Fast answer
Start with the scheduling feature already included in your calendar suite if you only need simple discovery calls. Upgrade to a dedicated scheduling tool when you need routing forms, round-robin assignment, paid bookings, multiple event types, branded availability pages, or handoff automations into a CRM and email system.
- Calendly is the safest default for a non-technical solo operator who wants polished booking pages, integrations, payments, reminders, and team routing later.
- Cal.com fits builders and teams that value open-source flexibility, self-hosting options, API access, and deeper customization.
- SavvyCal is useful when the booking experience matters and you want invitees to overlay their own calendars while choosing a time.

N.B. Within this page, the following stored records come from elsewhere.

(* ===== verification/Handlers.v ===== *)
(** * Handlers: from a message to the call of a function, and back
      ([src/network/rpc/function.hpp], [rpc_function.hpp], [rpc_function_help.cpp],
      [rpc_reply.cpp], [rpc_call.h], and [Call] of [src/network/manager/network_manager.h])

    The functions that applications register are wrapped by templates, which choose by the
    types of the parameters how the payload is decoded.  A list of [param] stands for the
    parameters; the result of a wrapper is the arguments of the call it makes.  What protobuf
    parses, and what a decompressing stream gives, are parameters. *)

From S2P Require Import Prelude TranBuf BufRead BufWrite Buffer Framing Session Blocks Worker Router Network Msgpack MsgUnpack MsgLua Rpc.
Import TranBufPool Framing Session Network Msgpack MsgUnpack MsgLua.

Module Handlers.

#[local] Existing Instance RpcCall.RpcErrorCode_eq_dec.

(** The parameters of a function: a session, the [RpcReply], a protobuf message of some type,
    and the types that MessagePack unpacks. *)
Inductive param := PSession | PReply | PProto (t : nat) | PValue (t : ty).

Definition value_type (p : param) : option ty := match p with PValue t => Some t | _ => None end.

(** [RpcReply]: the meta of the request turned round ([Network.reply_meta]) and the session:
    [None] is a null pointer, else is it connected and not closed? *)
Record RpcReply := mkReply { meta_ : Meta; session_ : option bool }.

Definition make_reply (meta : Meta) (session : option bool) : RpcReply := mkReply (reply_meta meta) session.

Definition Valid (r : RpcReply) : bool := match session_ r with Some connected => connected | None => false end.

Section Handlers.
Context {M : Type} (parse : nat -> list Z -> option M).
Context (inflate : Z -> list Z -> list Z).
Context `{C : Blocks.CodedStream}.
Context (max_reserve : Z).
Context `{A : Allocator}.
Context (compressed : Z -> list Z -> list Z).

Inductive arg := ASession | AReply (r : RpcReply) | AMessage (msg : M) | AValue (v : value).

(** ** Reading the payload *)

(** The bytes a parser takes from the buffer: until [Next] says that it is the end. *)
Fixpoint drain (fuel : nat) (rb : ReadBuffer.state) (h : heap) : option (list Z) :=
  match fuel with
  | O => None
  | S n =>
      match ReadBuffer.Next rb with
      | (None, _) => Some []
      | (Some v, rb') => b ← ReadBuffer.load_view v h; r ← drain n rb' h; Some (b ++ r)
      end
  end.

Definition unread (rb : ReadBuffer.state) : nat := Z.to_nat (ReadBuffer.total_bytes rb - ReadBuffer.read_bytes rb).

(** [get_compressed_input_stream]: gzip, zlib and LZ4; a null pointer for other types. *)
Definition get_compressed_input_stream (ty : Z) (bytes : list Z) : option (list Z) :=
  if (ty =? 1) || (ty =? 2) || (ty =? 3) then Some (inflate ty bytes) else None.

(** [GetMsgData]: the payload as a string.  [None]: the buffer is a null pointer, [substr]
    throws, the stream is a null pointer, memory behind the string is read, or the size that
    [ReadVarint32] did not read is used. *)
Definition GetMsgData (meta : Meta) (buffer : option ReadBuffer.state) (meta_size data_size : Z) (h : heap) :
    option (list Z) :=
  rb ← buffer;
  s ← ReadBuffer.ToString rb h;
  if compress_type meta =? 0 then
    if u64 meta_size <=? Z.of_nat (length s) then
      Some (take (Z.to_nat (u64 data_size)) (drop (Z.to_nat (u64 meta_size)) s))
    else None
  else
    let size := i32 data_size in
    if (0 <=? meta_size) && (0 <=? size) && (meta_size + size <=? Z.of_nat (length s)) then
      stream ← get_compressed_input_stream (compress_type meta)
             (take (Z.to_nat size) (drop (Z.to_nat meta_size) s));
      '(n, l) ← Blocks.ReadVarint32 stream;
      if n <=? Z.of_nat (length l) then Some (take (Z.to_nat n) l) else None
    else None.

(** [ParsePartialFromZeroCopyStream] on the buffer, and on the decompressing stream on it. *)
Definition ParsePartial (t : nat) (buffer : ReadBuffer.state) (h : heap) : option (option M) :=
  bytes ← drain (S (unread buffer)) buffer h; Some (parse t bytes).

Definition ParsePartial_compressed (t : nat) (ty : Z) (buffer : ReadBuffer.state) (h : heap) : option (option M) :=
  bytes ← drain (S (unread buffer)) buffer h;
  stream ← get_compressed_input_stream ty bytes;
  Some (parse t stream).

Definition parse_message (t : nat) (meta : Meta) (buffer : ReadBuffer.state) (h : heap) : option (option M) :=
  if compress_type meta =? 0 then ParsePartial t buffer h
  else ParsePartial_compressed t (compress_type meta) buffer h.

(** [fn] is called with these arguments when the message was parsed. *)
Definition when_parsed (r : option (option M)) (call : M -> list arg) : option (option (list arg)) :=
  x ← r; Some (option_map call x).

(** ** Handlers of messages *)

(** [MakeNetHandler]: for other signatures the body is empty, so that nothing is called.  [None]
    for two protobuf messages: the branch calls [fn(meta, msg0)], which does not compile when
    the first parameter of [fn] is a message. *)
Definition MakeNetHandler (ps : list param) (meta : Meta) (buffer : ReadBuffer.state) (h : heap) :
    option (option (list arg)) :=
  match ps with
  | [] => Some (Some [])
  | [PSession] => Some (Some [ASession])
  | [PProto t] => when_parsed (parse_message t meta buffer h) (fun m => [AMessage m])
  | [PSession; PProto t] => when_parsed (parse_message t meta buffer h) (fun m => [ASession; AMessage m])
  | [PProto _; PProto _] => None
  | _ => Some None
  end.

(** [NetFunctionaTraits<sol::function>::make]: the global [create_msg] of the script, and the
    message type it makes for a name ([None]: a null pointer). *)
Definition net_script_handler (proto : list Z) (create_msg : option (list Z -> option nat)) (meta : Meta)
    (buffer : ReadBuffer.state) (h : heap) : option (option (list arg)) :=
  match proto with
  | [] => Some (Some [ASession])
  | _ =>
      match create_msg with
      | None => Some None
      | Some create =>
          match create proto with
          | None => Some None
          | Some t => when_parsed (parse_message t meta buffer h) (fun m => [ASession; AMessage m])
          end
      end
  end.
Definition pass (f : nat) (t : times) : times :=
  mkTimes (steady_now t + cost f) (system_now t + cost f).

(** The reference: the timers of a queue one after the other, the cancelled ones left out, up
    to the first one that is not due when its turn comes. *)
Fixpoint due (c : clock) (a : gmap Z timer) (q : queue) (t : times) : list Z * times :=
  match q with
  | [] => ([], t)
  | (e, id) :: r =>
      match a !! id with
      | Some x =>
          if negb (active_ x) then due c a r t
          else if expired c t e then
            let '(l, t') := due c a r (pass (call_func_ x) t) in (id :: l, t')
          else ([], t)
      | None => ([], t)
      end
  end.

(** The time all callbacks of a queue take. *)
Definition total (a : gmap Z timer) (q : queue) : Z :=
  foldr (fun k s => match a !! snd k with Some x => cost (call_func_ x) | None => 0 end + s) 0 q.

(** Every loop timer of the queue waits longer than that. *)
Definition patient (c : clock) (m : manager) : Prop :=
  forall i x, all_timers_ m !! i = Some x -> kind x = c -> loop_ x = true ->
    total (all_timers_ m) (get_queue c m) < 1000000 * duration_ x.

Lemma total_nonneg a q : 0 <= total a q.
Proof.
  induction q as [|[e i] q IH]; [done|]. unfold total in *. cbn. destruct (a !! i) as [x|]; [|lia].
  pose proof (cost_nonneg (call_func_ x)). lia.
Qed.

Lemma now_pass c f t : now c (pass f t) = now c t + cost f.
Proof. by destruct c. Qed.

Lemma expired_later c t e e' : expired c t e = false -> e <= e' -> expired c t e' = false.
Proof. destruct c; cbn; lia. Qed.

Lemma due_later c a q t : Forall (fun k => expired c t k.1 = false) q -> due c a q t = ([], t).
Proof.
  induction 1 as [|[e i] q He _ IH]; cbn; [done|]. cbn in He.
  destruct (a !! i) as [x|]; [|done]. destruct (negb _); [done|]. by rewrite He.
Qed.

(** The loop with the part [q] of the first queue that is still to come; what else is in the
    queue was called and waits beyond the time [q] takes. *)
Record pending (c : clock) (a : gmap Z timer) (q : queue) (m : manager) (t : times) : Prop := {
  pending_wf : wf None m;
  pending_gen : 0 <= generate_timer_id_ m;
  pending_sorted : StronglySorted ahead q;
  pending_in k : k ∈ q -> k ∈ get_queue c m /\ all_timers_ m !! k.2 = a !! k.2;
  pending_rest k : k ∈ get_queue c m -> k ∉ q ->
    now c t + total a q < k.1 /\ exists x, all_timers_ m !! k.2 = Some x /\ active_ x = true;
  pending_patient i x : all_timers_ m !! i = Some x -> kind x = c -> loop_ x = true ->
    total a q < 1000000 * duration_ x }.
(* ===== verification/NatsNet.v ===== *)
(** * NatsNet: servers that talk over NATS ([src/network/nats/nats_manager.cpp],
    [nats_manager.h], [register_nats.cpp])

    The manager of each process: its connection, publishing, replying and the callbacks of the
    NATS library; the typed wrappers; the functions of scripts; and a network of processes
    around one NATS server.  What one worker keeps and does is in [Nats.v].  [covers p s] tells
    whether the NATS server delivers subject [s] to a subscription of [p]; it is a parameter.
    Worker [w] of process [p] is [(p, w)]. *)

From S2P Require Import Prelude Decimal Session Msgpack MsgUnpack MsgLua Nats.
Import Session Msgpack MsgUnpack Nats.

Module NatsNet.

(** ** The connection of a process *)

(** [opts_] and [conn_]: whether the pointers are set; [sub_ctxs_]: the worker index of each
    subscription context. *)
Record manager := mkManager { connected_ : bool; conn_ : bool; opts_ : bool; sub_ctxs_ : list Z }.

Definition manager_init : manager := mkManager false false false [].

(** What the library answers to the three calls of [Connect]. *)
Record connect_answers := mkConnect { create_ok : bool; url_ok : bool; connect_ok : bool }.

Definition Connect (a : connect_answers) (m : manager) : Z * manager :=
  if connected_ m then (0, m)
  else if negb (create_ok a) then (-1, m)
  else if negb (url_ok a) then (-1, mkManager false (conn_ m) false (sub_ctxs_ m))
  else if negb (connect_ok a) then (-1, mkManager false false false (sub_ctxs_ m))
  else (0, mkManager true true true (sub_ctxs_ m)).

Definition Disconnect (m : manager) : manager :=
  if negb (connected_ m) then m else mkManager false false false [].

Definition IsConnected (m : manager) : bool := connected_ m.

(** ** Publishing

    The message given to the library: subject, reply subject (empty for none) and payload. *)
Record message := mkMessage { m_subject : list Z; m_reply : list Z; m_payload : list Z }.

Definition Publish (m : manager) (subject : list Z) (meta : Meta) (data : list Z) : option message :=
  if negb (connected_ m) then None else Some (mkMessage subject [] (BuildPayload meta data)).

(** [serialized]: what [SerializeToString] gives for a protobuf message. *)
Definition Publish_proto (m : manager) (subject : list Z) (meta : Meta) (serialized : option (list Z)) : option message :=
  if negb (connected_ m) then None
  else proto_data ← serialized; Some (mkMessage subject [] (BuildPayload meta proto_data)).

- Google Calendar appointment schedules are enough for many Google Workspace users who need simple appointment pages without another vendor.
Comparison table
| Tool | Best fit | Useful current notes | Main tradeoff |
|---|---|---|---|
| Calendly | Creators, consultants, and small teams that want a mainstream scheduling layer. | Public pricing and product pages describe scheduling, calendar connections, reminders, team scheduling, routing, CRM integrations, and payment collection on supported plans. | It is another external app in the stack, so teams should audit calendar permissions, integration access, and whether paid tiers are justified. |
| Cal.com | Technical founders, agencies, and privacy-conscious teams that may want open-source control. | The public pricing page presents hosted plans, team features, routing, payments, and developer/API-oriented capabilities. | More flexibility can mean more setup decisions. Non-technical users may prefer a simpler managed default. |
| SavvyCal | Relationship-led sales, coaching, and consulting calls where the invitee experience is important. | The public pricing page emphasizes scheduling links, calendar overlays, team scheduling options, and payment-related booking workflows on paid plans. | It is narrower than a broad operations platform; pair it with a CRM or email tool for pipeline follow-up. |
| Google Calendar appointment schedules | Google Workspace users who want fewer tools and straightforward booking pages. | Google documentation describes appointment schedules, shareable booking pages, availability windows, buffer time, and integrations with Google Calendar and Meet. | Less specialized than dedicated schedulers for routing logic, advanced qualification forms, branded workflows, and multi-tool automation. |
Decision framework
- Map the booking type. A podcast guest call, paid consulting session, sales discovery call, and customer onboarding call may need different forms, reminders, buffers, and follow-up steps.
- Decide what must happen after booking. Common automations include CRM deal creation, confirmation email, intake questionnaire, payment request, video-meeting link, and a reminder sequence.
- Keep availability honest. Add buffers, limit same-day bookings if needed, and protect deep-work blocks. A full calendar is not the same as a healthy operations system.
- Check privacy and permissions. Calendar tools may need access to availability, event titles, attendees, or conferencing details. Use the least access that supports the workflow.
- Review cancellation rules. Set simple rescheduling windows and reminders before adding complicated policies that create more support work.
Recommended starter stacks
Solo consultant with occasional discovery calls
Use Google Calendar appointment schedules or a basic Calendly setup. Add one intake question: “What outcome are you hoping to discuss?” Send the booking details into a lightweight CRM or spreadsheet.
Creator selling paid advisory sessions
Use a scheduler that supports payment collection or payment handoff. Keep the booking page narrow: offer one or two session types, clear refund/reschedule language, and automatic reminders.
Small agency with multiple team members
Use Calendly or Cal.com with routing, round-robin logic, and CRM integration. Document who owns no-show follow-up and who updates the pipeline after each meeting.
Common mistakes
- Creating five event types before proving that one call format works.
- Letting anyone book at any time without buffers, working-hour limits, or preparation windows.
- Collecting too much information on the booking form and reducing completion rates.
- Forgetting consent and recording notices when the scheduling flow connects to meeting transcription or AI note tools.
- Buying a paid scheduling tier only for features already included in an existing workspace subscription.
Bottom line
Choose the simplest scheduler that reliably turns intent into a prepared meeting and a clear follow-up task. For many solo creators, a built-in calendar booking page is enough. For service businesses with qualification, payments, team routing, or CRM handoffs, a dedicated scheduler can be worth the added cost and permissions.
Sources checked
- Calendly pricing and product information: https://calendly.com/pricing
- Cal.com pricing information: https://cal.com/pricing
- SavvyCal pricing information: https://savvycal.com/pricing
- Google Workspace appointment scheduling resource: https://workspace.google.com/resources/appointment-scheduling/
Accessed 2026-05-01. Pricing and feature packaging can change; verify plan details before purchasing.